What she's maybe in not such a hurry to repeat right away are the exterior scenes they shot in contemporary Toronto, where Strange New Worlds' production is based. "We were filming in daylight [for hours] outside in Toronto, freezing cold," she recalled. "We happened to just find the most cold part of Toronto, this little wind tunnel in the middle of the city where we were filming outside, and I'm wearing this thin leather jacket and jeans and it was absolutely freezing! It was snowing one take, not snowing the next take, snowing one take, not snowing the next take. [But] it was an amazing adventure. It really, really was."

But aside from the frigid realities of Toronto weather and the will they/won't they pleasures of the star-crossed romance, Chong said she was especially knocked out by the canonically seismic reveal toward the episode's end, when La'an meets her ancestor Khan, still just a child in the 21st century (the moment itself marking a shift in the once-established franchise chronology, pushing Khan's timeline forward several decades in a move to more realistically position his storyline against real-world history).

"For me, it was the scene with the little Khan," said Chong. "I felt the weight of the whole Star Trek fandom, and the power of it, and the legacy.

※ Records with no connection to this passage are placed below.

(* ===== verification/X509.v ===== *)
(** * Certificates and revocation lists as they are built

    [ForgeX509Builder] ([src/services/trust-core/x509-forge.ts]) and
    [ForgeCrlBuilder] ([crl-builder.ts]).  node-forge is a parameter: reading and
    writing PEM, the DER encoding of a structure, dates and object identifiers.  A
    certificate is the fields the builder sets; its serial number is, as node-forge
    documents, the hexadecimal form of the content octets of an ASN.1 INTEGER. *)

From S2P Require Import Prelude Json Text Domain Words Database Repositories CommandQueue Rest Certificates.
Open Scope Z_scope.

(** ** Reading the builder's input *)

(** [const [a,b]=s.split(c)] *)
Definition first_two (c : ascii) (s : string) : string * option string :=
  match split_on c s with a :: b :: _ => (a, Some b) | [a] => (a, None) | [] => ("", None) end.

Definition dn_name (name : string) : string :=
  if String.eqb name "CN" then "commonName" else if String.eqb name "OU" then "organizationalUnitName" else name.

Definition parseDn (dn : string) : list (string * option string) :=
  map (fun pair => let '(name, value) := first_two "=" pair in (dn_name (trim name), trim <$> value)) (split_on "," dn).

Record KeyUsage := mkKeyUsage {
  digitalSignature : bool; keyEncipherment : bool; keyAgreement : bool; keyCertSign : bool; cRLSign : bool
}.
Definition csv_flags (csv : string) : list string := map trim (split_on "," csv).
Definition parseKeyUsage (csv : string) : KeyUsage :=
  let flags := csv_flags csv in
  mkKeyUsage (includes flags "digitalSignature") (includes flags "keyEncipherment") (includes flags "keyAgreement")
    (includes flags "keyCertSign") (includes flags "cRLSign").
Definition parseExtKeyUsage (csv : string) : bool * bool :=
  let flags := csv_flags csv in (includes flags "serverAuth", includes flags "clientAuth").

(** The type is 6 for a URI and 2 for a DNS name. *)
Definition parseSubjectAltName (value : string) : Z * option string :=
  let '(type, name) := first_two ":" value in
  if String.eqb type "URI" then (6, name) else (2, Some (default value name)).

(** ** [ForgeX509Builder] *)

Record Extensions := mkExtensions {
  ext_cA : option bool; ext_keyUsage : option KeyUsage; ext_extKeyUsage : option (bool * bool);
  ext_subjectAltName : option (Z * option string)
}.

Definition extension (k : string) (l : list (string * string)) : option string :=
  when_truthy (snd <$> List.find (fun kv => String.eqb kv.1 k) l).

Definition read_extensions (l : list (string * string)) : Extensions :=
  mkExtensions (str_includes "TRUE" <$> extension "basicConstraints" l) (parseKeyUsage <$> extension "keyUsage" l)
    (parseExtKeyUsage <$> extension "extendedKeyUsage" l) (parseSubjectAltName <$> extension "subjectAltName" l).

(** What is signed. *)
Record Tbs := mkTbs {
  tb_serial : string; tb_publicKey : string; tb_notBefore : Date; tb_notAfter : Date;
  tb_subject : list (string * option string); tb_issuer : list (string * option string); tb_extensions : Extensions
}.
Record Certificate := mkCert { ct_tbs : Tbs; ct_signature : string }.

Section builder.
Context (certificateFromPem : string -> res Certificate) (certificateToPem : Certificate -> string).
Context (publicKeyFromPem : string -> res string) (tbsDer : Tbs -> string).

(** [create]; [sign] is the external signer. *)
Definition x509_build (issuerCertificatePem : string) (sign : string -> res string) (input : X509Input) : res string :=
  match certificateFromPem issuerCertificatePem with
  | Throw e => Throw e
  | Ok issuerCert =>
      match publicKeyFromPem input.(x_publicKeyPem) with
      | Throw e => Throw e
      | Ok key =>
          let tbs := mkTbs input.(x_serial) key input.(x_notBefore) input.(x_notAfter) (parseDn input.(x_subject))
                       issuerCert.(ct_tbs).(tb_subject) (read_extensions input.(x_extensions)) in
          match sign (tbsDer tbs) with
          | Throw e => Throw e
          | Ok signature => Ok (certificateToPem (mkCert tbs signature))
          end
      end
  end.
End builder.

(** ** ASN.1 *)

Inductive Asn1Type := INTEGER | OID | ASN_NULL | UTCTIME | BITSTRING.
Inductive Asn1 :=
  | Prim (type : Asn1Type) (content : string)
  | SEQUENCE (children : list Asn1).

Definition high_bit (s : string) : bool :=
  match s with String c _ => (128 <=? nat_of_ascii c)%nat | EmptyString => false end.

(** [intHex] *)
Definition intHex (hex : string) : Asn1 :=
  let bytes := from_hex hex in Prim INTEGER (if high_bit bytes then String (ascii_of_nat 0) bytes else bytes).

(** ** [ForgeCrlBuilder] *)

Section crl.
Context (certificateFromPem : string -> res Certificate) (integerToDer : Z -> string) (oidToDer : string -> string).
Context (dateToUtcTime : Date -> string) (distinguishedNameToAsn1 : list (string * option string) -> Asn1).
Context (toDer : Asn1 -> string) (sha256WithRSAEncryption : string).

Definition asn_int (n : Z) : Asn1 := Prim INTEGER (integerToDer n).
Definition algorithmIdentifier (oid : string) : Asn1 := SEQUENCE [Prim OID (oidToDer oid); Prim ASN_NULL ""].
Definition utcTime (d : Date) : Asn1 := Prim UTCTIME (dateToUtcTime d).

Definition revoked_entry (r : string * Date) : Asn1 := SEQUENCE [intHex r.1; utcTime r.2].

Definition tbsCertList (issuer : list (string * option string)) (thisUpdate nextUpdate : Date) (revoked : list (string * Date)) : Asn1 :=
  SEQUENCE [asn_int 1; algorithmIdentifier sha256WithRSAEncryption; distinguishedNameToAsn1 issuer;
            utcTime thisUpdate; utcTime nextUpdate; SEQUENCE (map revoked_entry revoked)].

Definition crl_build (issuerCertificatePem : string) (thisUpdate nextUpdate : Date) (revoked : list (string * Date))
    (sign : string -> res string) : res string :=
  match certificateFromPem issuerCertificatePem with
  | Throw e => Throw e
  | Ok issuerCert =>
      let tbs := tbsCertList issuerCert.(ct_tbs).(tb_subject) thisUpdate nextUpdate revoked in
      match sign (toDer tbs) with
      | Throw e => Throw e
      | Ok signature =>
          Ok (toDer (SEQUENCE [tbs; algorithmIdentifier sha256WithRSAEncryption;
                               Prim BITSTRING (String (ascii_of_nat 0) signature)]))
      end
  end.
End crl.

(** ** The value of an INTEGER *)

(** Big-endian, and in two's complement as a DER INTEGER is read. *)
Fixpoint unsigned_from (acc : Z) (s : string) : Z :=
  match s with EmptyString => acc | String c s' => unsigned_from (256 * acc + Z.of_nat (nat_of_ascii c)) s' end.
Definition unsigned (s : string) : Z := unsigned_from 0 s.
Definition twos_complement (s : string) : Z :=
  if high_bit s then unsigned s - 256 ^ Z.of_nat (String.length s) else unsigned s.

Definition asn_value (a : Asn1) : option Z := match a with Prim INTEGER s => Some (twos_complement s) | _ => None end.

(** The serial number a relying party reads out of the certificate, and out of
    the entry of a revocation list. *)
Definition certificate_serial (t : Tbs) : Z := twos_complement (from_hex t.(tb_serial)).
Definition entry_serial (a : Asn1) : option Z := match a with SEQUENCE (i :: _) => asn_value i | _ => None end.

Lemma unsigned_from_shift acc s : unsigned_from acc s = acc * 256 ^ Z.of_nat (String.length s) + unsigned s.
Proof.
  unfold unsigned. revert acc. induction s as [|c s IH]; intros acc; cbn [unsigned_from String.length]; [lia|].
  rewrite IH, (IH (256 * 0 + _)), Nat2Z.inj_succ, Z.pow_succ_r by lia. ring.
Qed.

Lemma unsigned_bounds s : 0 <= unsigned s < 256 ^ Z.of_nat (String.length s).
Proof.
  induction s as [|c s IH]; [done|]. unfold unsigned in *. cbn [unsigned_from String.length].
  rewrite unsigned_from_shift, Nat2Z.inj_succ, Z.pow_succ_r by lia. unfold unsigned.
  pose proof (nat_ascii_bounded c). nia.
Qed.

Lemma intHex_value hex : asn_value (intHex hex) = Some (unsigned (from_hex hex)).
Proof.
  unfold intHex. cbv zeta. destruct (high_bit (from_hex hex)) eqn:H; cbn; unfold twos_complement; [done|by rewrite H].
Qed.

Lemma revoked_entry_serial utc r : entry_serial (revoked_entry utc r) = Some (unsigned (from_hex r.1)).
Proof. apply intHex_value. Qed.

(** ** Revocation *)

(** The entries of the list, as the builder orders them. *)
Definition crl_serials (dateToUtcTime : Date -> string) (revoked : list (string * Date)) : list (option Z) :=
  map (fun r => entry_serial (revoked_entry dateToUtcTime r)) revoked.

(** Also: the revocation list that is distributed names exactly the certificates
    that are revoked on record, each by the number its serial spells, which is
    never negative. *)
Theorem crl_names_revoked dateToUtcTime db v :
  Some v ∈ crl_serials dateToUtcTime (listRevoked db) <->
  exists c, c ∈ db.(certificates) /\ c.(ce_revoked) = true /\ is_Some c.(ce_revoked_at) /\
    v = unsigned (from_hex c.(ce_serial)) /\ 0 <= v.
Proof.
  unfold crl_serials, listRevoked. rewrite elem_of_List_map. setoid_rewrite list_elem_of_omap.
  setoid_rewrite elem_of_sort_by. setoid_rewrite elem_of_List_filter. split.
  - intros (r & E & c & [Hc B] & Hr). bools. destruct (ce_revoked_at c) as [t|] eqn:T; [|done].
    injection Hr as <-. rewrite revoked_entry_serial in E. injection E as ->.
    exists c. split_and!; [done..|rewrite T; eauto|done|apply unsigned_bounds].
  - intros (c & Hc & R & [t T] & -> & _). exists (ce_serial c, t). rewrite revoked_entry_serial. split; [done|].
    exists c. rewrite R, T. done.
Qed.

(** Also: a relying party that reads the serial number out of a certificate finds
    it on the revocation list exactly when its first bit is clear: the certificate
    carries the octets of the serial as they are, the list prefixes a zero, so that
    the two spell different numbers for half of all serials. *)
Theorem crl_matches_certificate_iff dateToUtcTime t at_ :
  entry_serial (revoked_entry dateToUtcTime (t.(tb_serial), at_)) = Some (certificate_serial t) <->
  high_bit (from_hex t.(tb_serial)) = false.
Proof.
  rewrite revoked_entry_serial. cbn [fst]. unfold certificate_serial, twos_complement.
  destruct (high_bit _) eqn:H; [|done]. split; [|done]. intros [= E].
  pose proof (Z.pow_pos_nonneg 256 (Z.of_nat (String.length (from_hex (tb_serial t))))). lia.
Qed.

(** ** What a node's certificate says *)

(** An identifier of letters, digits and dashes, say, as [randomUUID] draws. *)
Definition plain_id (id : string) : bool :=
  truthy id && all_chars (fun c => negb (is_space c) && negb (Ascii.eqb "," c) && negb (Ascii.eqb "=" c)) id.

Lemma plain_id_chars id : plain_id id = true ->
  all_chars (fun c => negb (is_space c)) id = true /\ all_chars (fun c => negb (Ascii.eqb "," c)) id = true /\
  all_chars (fun c => negb (Ascii.eqb "=" c)) id = true.
Proof.
  unfold plain_id. rewrite andb_true_iff. intros [_ H].
  split_and!; (eapply all_chars_impl; [|exact H]); cbv beta; intros c; rewrite !andb_true_iff; tauto.
Qed.

Lemma parseDn_node id : plain_id id = true ->
  parseDn ("CN=node:" +:+ id +:+ ",OU=BAPC VPN Digital Security") =
  [("commonName", Some ("node:" +:+ id)); ("organizationalUnitName", Some "BAPC VPN Digital Security")].
Proof.
  intros H. apply plain_id_chars in H as (Hs & Hc & He). unfold parseDn.
  replace ("CN=node:" +:+ id +:+ ",OU=BAPC VPN Digital Security")
    with (("CN=node:" +:+ id) +:+ String "," "OU=BAPC VPN Digital Security") by (by rewrite <-app_assoc_s).
  rewrite split_on_line by (rewrite all_chars_app, Hc; done).
  change (split_on "," "OU=BAPC VPN Digital Security") with ["OU=BAPC VPN Digital Security"].
  cbn [map]. f_equal. unfold first_two.
  change ("CN=node:" +:+ id) with ("CN" +:+ String "=" ("node:" +:+ id)).
  rewrite split_on_line by done. rewrite split_on_none by (rewrite all_chars_app, He; done).
  cbn [fmap option_fmap option_map]. do 2 f_equal. unfold trim.
  rewrite trim_start_head by done. apply trim_end_word. by rewrite all_chars_app, Hs.
Qed.

Lemma san_node id : parseSubjectAltName ("URI:bapc:security:node:" +:+ id) = (6, Some "bapc").
Proof.
  unfold parseSubjectAltName, first_two.
  change ("URI:bapc:security:node:" +:+ id) with ("URI" +:+ String ":" ("bapc" +:+ String ":" ("security:node:" +:+ id))).
  by rewrite !split_on_line by done.
Qed.

(** The profile of a node's certificate. *)
Record node_profile (issuer : Certificate) (serial nodeId key : string) (now : Date) (ttl : Z) (t : Tbs) : Prop := {
  np_serial : t.(tb_serial) = serial;
  np_key : t.(tb_publicKey) = key;
  np_validity : t.(tb_notBefore) = now - 60000 /\ t.(tb_notAfter) = now + ttl * 60000;
  np_subject : t.(tb_subject) = [("commonName", Some ("node:" +:+ nodeId)); ("organizationalUnitName", Some "BAPC VPN Digital Security")];
  np_issuer : t.(tb_issuer) = issuer.(ct_tbs).(tb_subject);
  np_leaf : t.(tb_extensions).(ext_cA) = Some false;
  np_usage : t.(tb_extensions).(ext_keyUsage) = Some (mkKeyUsage true false true false false);
  np_peer : t.(tb_extensions).(ext_extKeyUsage) = Some (true, true);
  np_san : t.(tb_extensions).(ext_subjectAltName) = Some (6, Some "bapc")
}.

(** Also: a certificate issued to a node is signed over exactly its fields, names the
    issuer and the node, carries the key the node proved, is valid from a minute
    ago for the lifetime asked, and can neither sign certificates nor revocation
    lists.  Its alternative name is the URI "bapc" whatever the node is: the
    identifier is cut off. *)
Theorem node_certificate_profile fromPem toPem keyFromPem der issuerPem sign issuerId serial id now nodeId keyPem ttl db db' c :
  plain_id nodeId = true ->
  issueNode (x509_build fromPem toPem keyFromPem der issuerPem sign) issuerId serial id now nodeId keyPem ttl db = (db', Ok c) ->
  exists issuer cert key, fromPem issuerPem = Ok issuer /\ keyFromPem keyPem = Ok key /\ c.(is_pem) = toPem cert /\
    sign (der cert.(ct_tbs)) = Ok cert.(ct_signature) /\ node_profile issuer serial nodeId key now ttl cert.(ct_tbs).
Proof.
  intros Hid. unfold issueNode. destruct (_ || _); [done|]. unfold x509_build at 1.
  destruct (fromPem issuerPem) as [issuer|e]; [|done]. cbn [x_publicKeyPem].
  destruct (keyFromPem keyPem) as [key|e]; [|done]. cbv zeta.
  match goal with |- context [sign (der ?t)] => set (tbs := t) end.
  destruct (sign (der tbs)) as [sg|e] eqn:S; [|done]. intros R.
  apply bind_inv_ok in R as (db1 & [] & _ & R). injection R as _ <-.
  exists issuer, (mkCert tbs sg), key. split_and!; [done..|].
  assert (read_extensions [("basicConstraints", "CA:FALSE"); ("keyUsage", "digitalSignature,keyAgreement");
    ("extendedKeyUsage", "clientAuth,serverAuth"); ("subjectAltName", "URI:bapc:security:node:" +:+ nodeId)] =
    mkExtensions (Some false) (Some (mkKeyUsage true false true false false)) (Some (true, true)) (Some (6, Some "bapc"))) as X.
  { unfold read_extensions. rewrite <- (san_node nodeId). reflexivity. }
  unfold tbs. split; cbn [ct_tbs tb_serial tb_publicKey tb_notBefore tb_notAfter tb_subject tb_issuer tb_extensions
    x_serial x_notBefore x_notAfter x_subject x_extensions]; rewrite ?X; try done. by apply parseDn_node.
Qed.

(** ** Examples *)

Definition ca_cert : Certificate := mkCert (mkTbs "01" "ca-key" 0 100 [("commonName", Some "CA")] [("commonName", Some "CA")]
  (mkExtensions (Some true) None None None)) "sig".
Definition toy_build := x509_build (fun _ => Ok ca_cert) (fun c => c.(ct_signature)) (fun k => Ok k)
  (fun t => t.(tb_serial)) "ca.pem" (fun bytes => Ok ("signed " +:+ bytes)).

Lemma node_certificate_profile_witness :
  exists issuer cert key, Ok ca_cert = Ok issuer /\ Ok "pk" = Ok key /\ "signed ab" = cert.(ct_signature) /\
    Ok ("signed " +:+ cert.(ct_tbs).(tb_serial)) = Ok cert.(ct_signature) /\ node_profile issuer "ab" "n1" key 0 60 cert.(ct_tbs).
Proof.
  refine (node_certificate_profile (fun _ => Ok ca_cert) (fun c => c.(ct_signature)) (fun k => Ok k)
    (fun t => t.(tb_serial)) "ca.pem" (fun bytes => Ok ("signed " +:+ bytes)) "i1" "ab" "x1" 0 "n1" "pk" 60 sample_db _
    {| is_serial := "ab"; is_pem := "signed ab"; is_expiresAt := 3600000 |} eq_refl _).
  vm_compute. reflexivity.
Defined.
(* ===== verification/Enroll.v ===== *)
(** * Enrolling a machine

    [enrollNode] ([src/src/runtime/enroll-node.ts]) and the command line around
    it ([src/src/runtime/enroll.ts]), over the gRPC service of [Enrollment] and
    a platform adapter.  The world is the control plane's database and the
    machine: the effects of the adapter and of the programs run, and the files
    of the output directory.  Key generation and the CSR, the identifiers the
    control plane draws, [randomUUID] and what the file system says to each write are
    inputs.  The output directory is joined to a file name with one separator. *)

From S2P Require Import Prelude Json Text Domain Database Repositories Certificates Mesh Words Native LinuxAdapter WindowsAdapter Enrollment Config EnvFile.
Open Scope Z_scope.

(** ** [enroll-node.ts] *)

Record ReplyPeer := mkReplyPeer { ip_publicKey : string; ip_endpoint : string; ip_allowedIps : list string; ip_keepalive : Z }.
Record RegisterNodeReply := mkNodeReply {
  nr_ipv4 : string; nr_ipv6 : string; nr_peers : list ReplyPeer; nr_certificate : string; nr_zone : string; nr_nodeId : string
}.

(** The keys a machine generates: the WireGuard pair, and the identity key with
    the CSR that proves its possession. *)
Record NodeKeys := mkNodeKeys { nk_private : string; nk_public : string; nk_csrDer : string; nk_identityPem : string }.
Lemma healthy_reads k : (http_healthy sha256 JSON_parse serverSecret k).1 = k.
Proof.
  unfold http_healthy, try_catch, mbind, St_bind, fetch. destruct k as [[] docs]; [|done]. cbn [link_up link_docs].
  unfold oob_handle. cbn. done.
Qed.

(** [GET /api/v1/certificates/crl] *)
Definition crl_route : St App (string * string) :=
  let* revoked := query listRevoked in
  let* body := lift_res (crl_build certificateFromPem integerToDer oidToDer dateToUtcTime distinguishedNameToAsn1 toDer sha256WithRSAEncryption
    anchorPem now (now + 24 * 3600000) revoked sign) in
  mret ("application/pkix-crl", body).

(** The handler of a GET route, by its path; [nonce] and [signature] are the
    headers the handshake reads. *)
Definition get_handler (nonce signature : option string) (path : string) : Handler App :=
  let route := String.eqb path in
  if route "/" then json_handler (fun _ => mret (JObj [("service", JStr "bapc-vpn-security"); ("version", JStr "0.4.0")]))
  else if route "/api/v1/status" then json_handler status_route
  else if route "/api/v1/nodes" then
    json_handler (fun _ => let* nodes := query list_nodes in mret (JArr (map (fun n => JObj (node_json n)) nodes)))
  else if route "/api/v1/policies" then
    json_handler (fun _ => let* policies := query listActive_policies in mret (JArr (map (fun p => JObj (policy_json p)) policies)))
  else if route "/api/v1/policies/:commitId/rollout" then
    json_handler (fun c => let* records := query (pg_summary (param "commitId" c)) in mret (JArr (map rollout_json records)))
  else if route "/api/v1/events" then json_handler events_route
  else if route "/api/v1/audit" then json_handler (fun _ => let* records := query chain in mret (JArr (map audit_json records)))
  else if route "/api/v1/audit/verify" then
    json_handler (fun _ => let* valid := query (AuditChain.verify (hex_digest sha256)) in mret (JObj [("valid", JBool valid)]))
  else if route "/api/v1/soc/snapshot" then
    json_handler (fun _ => let* summary := query (ThreatResponse.snapshot now) in mret (snapshot_json now summary))
  else if route "/api/v1/soc/snapshot/full" then json_handler (fun _ => gets (backend_snapshot print_rows now))
  else if route "/api/v1/oob/status" then json_handler (fun _ => oob_status_route)
  else if route "/api/v1/certificates/crl" then RawHandler (fun _ => crl_route)
  else if route "/api/bapc/handshake" then
    RawHandler (fun _ => lift_res (handshake_route hmac headquarters (String.eqb environment "production") healthy now nonce signature))
  else if route "/api/v1/nodes/:id/desired-state" then
    json_handler (fun c => let* state := desired_get_route (param "id" c) in mret (print_desired state))
  else if route "/api/v1/threats/active" then
    json_handler (fun _ =>
      let* groups := gets (fun a => activeWindows (now - THREAT_CORRELATION_WINDOW_MS) a.(cp_signals)) in
      mret (JArr (map window_json groups)))
  else if route "/api/v1/relays" then
    json_handler (fun _ => let* relays := gets (fun a => relay_list a.(cp_relays)) in mret (print_relays relays))
  else if route "/api/v1/egress" then
    json_handler (fun _ => let* gateways := gets (fun a => egress_list a.(cp_egress)) in mret (print_gateways gateways))
  else if route "/api/v1/egress/select" then
    json_handler (fun c =>
      let* gateway := gets (fun a => select_route (pg_now a.(cp_db)) (query_get c.(cx_query) "region") a.(cp_egress)) in
      lift_res gateway)
  else json_handler (fun _ => throw (HttpError 404 "route not found" "not_found")).
(** X21. An equipment added from the diagram reaches its own network: a
    traversal started at it towards an address of the network entered for
    it succeeds with one hop, the direct delivery from the new equipment. *)
Theorem added_equipment_reaches_its_network (editMode : bool)
  (name ip mask sIP dIP : string) (table table' : list route) :
  handleAddNode editMode (Some name) (Some ip) (Some mask) table = Some table' ->
  sIP <> "" -> dIP <> "" ->
  isIPInNetwork dIP ip mask = true ->
  executeTraceroute name sIP dIP table'
  = reached name sIP dIP [final_hop name (row name ip mask "directo")].
Proof.
  intros H HsIP HdIP Hin.
  destruct (handleAddNode_table _ _ _ _ _ _ H)
    as [Hname [Hfresh [ip' [mask' [Eip [Emask ->]]]]]].
  injection Eip as <-. injection Emask as <-. clear H.
  set (new := row name ip mask "directo") in *.
  assert (Hr : findRouteEntry name dIP (table ++ [new]) = Some new).
  { unfold findRouteEntry. rewrite filter_app, (filter_equipment_none name table Hfresh).
    cbv beta iota zeta delta [filter List.app new row Equipo IP_Destino Mascara].
    rewrite String.eqb_refl, Hin. reflexivity. }
  assert (Hd : is_directo (Gateway new) = true) by reflexivity.
  assert (Hex : existsb (fun r => String.eqb (Equipo r) name) (table ++ [new]) = true).
  { rewrite existsb_app. unfold new, row. simpl. rewrite String.eqb_refl.
    now rewrite orb_true_r. }
  clearbody new.
  unfold executeTraceroute. rewrite Hex.
  apply truthy_true in Hname, HsIP, HdIP. rewrite Hname, HsIP, HdIP.
  replace (Nat.eqb (List.length (table ++ [new])) 0) with false
    by (rewrite length_app; simpl; destruct (List.length table); reflexivity).
  cbv beta iota zeta delta [negb orb].
  unfold MAX_HOPS. cbv beta iota delta [for_loop]. fold for_loop.
  unfold loop_body. cbv beta iota zeta delta [initial Loop.hops Loop.visitedEquipment
                                               Loop.currentEquipment has existsb].
  rewrite Hr, Hd. reflexivity.
Qed.
(** * Tensor-expression builders and loop-nest lowering

    A shallow embedding of [torch/csrc/jit/tensorexpr/tensor.cpp]:
    the [Tensor] entity, the [Compute] and [Reduce] builders and the
    lowering [Tensor::lowerToStmt] / [Tensor::ElementStmt].

    C++ pointers to immutable IR nodes are embedded as values of inductive
    types; the exceptions a call can raise are a [result]; allocation of
    index variables, tensors and (in [Module Arena]) statement nodes is
    explicit state passing. *)

From Stdlib Require Import String ZArith Arith Lia Bool List.
From Stdlib Require Import FunctionalExtensionality.
Import ListNotations.
Set Warnings "-register-all".

(** ** Exceptions *)

Inductive exn : Type :=
| malformed_input (msg : string)
| out_of_range_index.

Inductive result (A : Type) : Type :=
| Ok (a : A)
| Throw (e : exn).
Arguments Ok {A} a.
Arguments Throw {A} e.

Definition bindR {A B : Type} (m : result A) (k : A -> result B) : result B :=
  match m with
  | Ok a => k a
  | Throw e => Throw e
  end.

Declare Scope result_scope.
Delimit Scope result_scope with result.
Notation "x <- m ;; k" := (bindR m (fun x => k))
  (at level 100, m at next level, right associativity) : result_scope.
Open Scope result_scope.

(** [for (size_t i = 0; i < n; i++) { s = body(i, s); }] where the body may
    raise.  Indices are [size_t] in the source; every index the lowering
    computes lies below a vector length, so [nat] with truncated
    subtraction agrees with the unsigned arithmetic. *)
Definition for_upto {A : Type} (n : nat) (body : nat -> A -> result A) (a : A)
  : result A :=
  fold_left (fun acc i => x <- acc ;; body i x) (seq 0 n) (Ok a).

(** ** IR node model *)

(** Modelled from the spec: [Var] is declared outside [tensor.cpp].
    An index variable is a freshly allocated symbolic variable; its
    identity (the pointer in the source) is the allocation number
    [var_id], and it carries the optional name of the [DimArg] it was made
    for. *)
Record Var : Type := mkVar {
  var_name_hint : option string;
  var_id : nat
}.

(** Modelled from the spec: the expression nodes are declared outside
    [tensor.cpp].  Integer literals, variables, indexed loads from a
    named buffer and arithmetic. *)
Inductive Expr : Type :=
| IntImm (v : Z)
| EVar (v : Var)
| Load (buf_name : string) (indices : list Expr)
| Add (a b : Expr)
| Mul (a b : Expr).

(** Modelled from the spec: the backing-store descriptor, with its own
    shape and an optional initializer expression. *)
Record Buf : Type := mkBuf {
  buf_name : string;
  buf_dims : list Expr;
  buf_initializer : option Expr
}.

Definition Buf_ndim (b : Buf) : nat := length (buf_dims b).

(** Modelled from the spec: the statement nodes are declared outside
    [tensor.cpp]: [Store(buffer, indices, value, mask)],
    [For(indexVar, start, end, body)], [Block(ordered list of Stmt)].
    The stored value is a nullable pointer in the source
    ([ElementStmt] passes [body_] as it is). *)
Inductive Stmt : Type :=
| Store (b : Buf) (indices : list Expr) (value : option Expr) (mask : Expr)
| For (v : Var) (start stop : Expr) (body : Stmt)
| Block (stmts : list Stmt).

In that moment, looking into that little boy's eyes; in that scene, he's so cute and lovely. And I was like, 'Wow — this is Khan. This is who he really is, who he was. He didn't start off bad. No one is inherently bad.' So for me, I really felt the power of everyone who'd been before me coming into that moment, discovering that with them."

New episodes of Star Trek: Strange New Worlds premiere Thursdays on Paramount+.